[Stored items]
= = = = =
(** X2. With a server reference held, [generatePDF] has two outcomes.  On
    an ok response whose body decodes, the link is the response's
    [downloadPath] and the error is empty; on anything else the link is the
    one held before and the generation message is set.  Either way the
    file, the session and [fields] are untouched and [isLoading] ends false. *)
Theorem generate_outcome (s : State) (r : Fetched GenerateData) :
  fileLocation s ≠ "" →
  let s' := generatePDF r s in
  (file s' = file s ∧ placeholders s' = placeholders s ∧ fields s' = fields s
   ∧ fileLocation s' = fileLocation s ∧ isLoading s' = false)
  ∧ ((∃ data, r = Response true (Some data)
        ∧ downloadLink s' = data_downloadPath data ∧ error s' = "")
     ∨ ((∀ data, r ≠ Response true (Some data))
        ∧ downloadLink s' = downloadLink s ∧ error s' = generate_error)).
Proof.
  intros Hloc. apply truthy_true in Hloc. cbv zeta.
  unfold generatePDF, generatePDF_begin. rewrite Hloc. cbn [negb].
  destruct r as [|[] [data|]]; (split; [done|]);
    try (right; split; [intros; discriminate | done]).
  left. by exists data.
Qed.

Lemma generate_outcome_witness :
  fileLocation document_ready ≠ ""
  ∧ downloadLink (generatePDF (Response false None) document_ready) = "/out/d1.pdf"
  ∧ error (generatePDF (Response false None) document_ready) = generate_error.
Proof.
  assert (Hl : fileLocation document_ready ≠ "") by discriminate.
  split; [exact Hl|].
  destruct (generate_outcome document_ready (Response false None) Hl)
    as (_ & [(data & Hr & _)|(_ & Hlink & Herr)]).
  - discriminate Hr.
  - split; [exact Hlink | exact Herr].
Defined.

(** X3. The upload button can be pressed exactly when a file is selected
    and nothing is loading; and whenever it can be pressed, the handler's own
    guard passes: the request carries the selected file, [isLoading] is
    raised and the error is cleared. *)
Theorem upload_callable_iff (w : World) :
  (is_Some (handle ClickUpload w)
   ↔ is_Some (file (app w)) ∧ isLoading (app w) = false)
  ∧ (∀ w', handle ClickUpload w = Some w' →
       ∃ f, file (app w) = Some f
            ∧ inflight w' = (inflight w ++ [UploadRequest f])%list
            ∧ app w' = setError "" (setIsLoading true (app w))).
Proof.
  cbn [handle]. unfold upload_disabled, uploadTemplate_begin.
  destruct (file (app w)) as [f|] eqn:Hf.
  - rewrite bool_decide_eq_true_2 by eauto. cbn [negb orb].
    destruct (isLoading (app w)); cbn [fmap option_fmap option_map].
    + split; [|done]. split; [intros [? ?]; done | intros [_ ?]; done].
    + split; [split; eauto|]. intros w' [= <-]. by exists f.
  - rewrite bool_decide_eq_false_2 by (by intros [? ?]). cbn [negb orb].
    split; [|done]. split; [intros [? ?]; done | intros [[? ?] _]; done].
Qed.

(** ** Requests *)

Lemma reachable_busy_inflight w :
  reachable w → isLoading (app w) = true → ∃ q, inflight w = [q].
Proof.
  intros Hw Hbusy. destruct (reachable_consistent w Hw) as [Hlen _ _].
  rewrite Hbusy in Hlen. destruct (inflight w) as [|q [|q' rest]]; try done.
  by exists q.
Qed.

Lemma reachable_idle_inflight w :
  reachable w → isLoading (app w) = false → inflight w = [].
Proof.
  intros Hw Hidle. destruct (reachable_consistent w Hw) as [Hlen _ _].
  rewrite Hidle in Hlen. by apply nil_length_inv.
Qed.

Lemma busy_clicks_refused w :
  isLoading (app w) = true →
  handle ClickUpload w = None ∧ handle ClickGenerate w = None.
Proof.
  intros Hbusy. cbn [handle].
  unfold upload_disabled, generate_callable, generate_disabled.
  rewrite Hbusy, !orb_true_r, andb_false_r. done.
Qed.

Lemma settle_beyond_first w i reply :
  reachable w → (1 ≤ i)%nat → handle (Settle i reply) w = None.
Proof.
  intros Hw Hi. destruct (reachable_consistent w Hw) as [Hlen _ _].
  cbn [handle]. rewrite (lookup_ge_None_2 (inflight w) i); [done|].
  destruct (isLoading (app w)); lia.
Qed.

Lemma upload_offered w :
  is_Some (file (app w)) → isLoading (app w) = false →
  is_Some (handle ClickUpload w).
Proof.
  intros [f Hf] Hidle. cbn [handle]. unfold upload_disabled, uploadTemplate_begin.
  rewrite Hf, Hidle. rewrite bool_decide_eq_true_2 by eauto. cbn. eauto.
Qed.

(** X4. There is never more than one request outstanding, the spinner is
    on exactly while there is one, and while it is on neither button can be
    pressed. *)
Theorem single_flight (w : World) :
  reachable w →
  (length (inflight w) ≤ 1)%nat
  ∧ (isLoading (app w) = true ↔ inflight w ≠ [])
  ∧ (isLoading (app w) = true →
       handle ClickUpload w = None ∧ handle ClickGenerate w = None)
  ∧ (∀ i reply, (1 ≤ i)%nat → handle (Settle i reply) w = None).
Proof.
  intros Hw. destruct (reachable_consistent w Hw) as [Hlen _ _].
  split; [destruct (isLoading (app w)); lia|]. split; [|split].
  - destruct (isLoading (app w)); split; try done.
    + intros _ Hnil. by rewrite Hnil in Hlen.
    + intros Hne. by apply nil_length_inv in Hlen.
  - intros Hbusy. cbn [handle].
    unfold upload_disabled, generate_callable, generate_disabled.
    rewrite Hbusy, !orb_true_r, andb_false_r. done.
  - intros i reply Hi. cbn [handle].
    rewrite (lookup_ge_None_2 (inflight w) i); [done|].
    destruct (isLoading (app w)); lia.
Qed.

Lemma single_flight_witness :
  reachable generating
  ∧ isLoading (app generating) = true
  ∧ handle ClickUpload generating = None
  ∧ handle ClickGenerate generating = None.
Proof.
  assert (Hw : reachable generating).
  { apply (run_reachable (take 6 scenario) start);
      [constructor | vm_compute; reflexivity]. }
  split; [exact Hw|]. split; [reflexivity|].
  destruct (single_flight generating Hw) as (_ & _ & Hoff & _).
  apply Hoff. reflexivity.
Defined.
= = = = =
--- EXERCISE DIRECTIONS ---
Take the lines from the top of the data through the one that contains "(file s' = file" and copy them exactly, leaving out every line after it.

--- WRITTEN SOLUTION ---
(** X2. With a server reference held, [generatePDF] has two outcomes.  On
    an ok response whose body decodes, the link is the response's
    [downloadPath] and the error is empty; on anything else the link is the
    one held before and the generation message is set.  Either way the
    file, the session and [fields] are untouched and [isLoading] ends false. *)
Theorem generate_outcome (s : State) (r : Fetched GenerateData) :
  fileLocation s ≠ "" →
  let s' := generatePDF r s in
  (file s' = file s ∧ placeholders s' = placeholders s ∧ fields s' = fields s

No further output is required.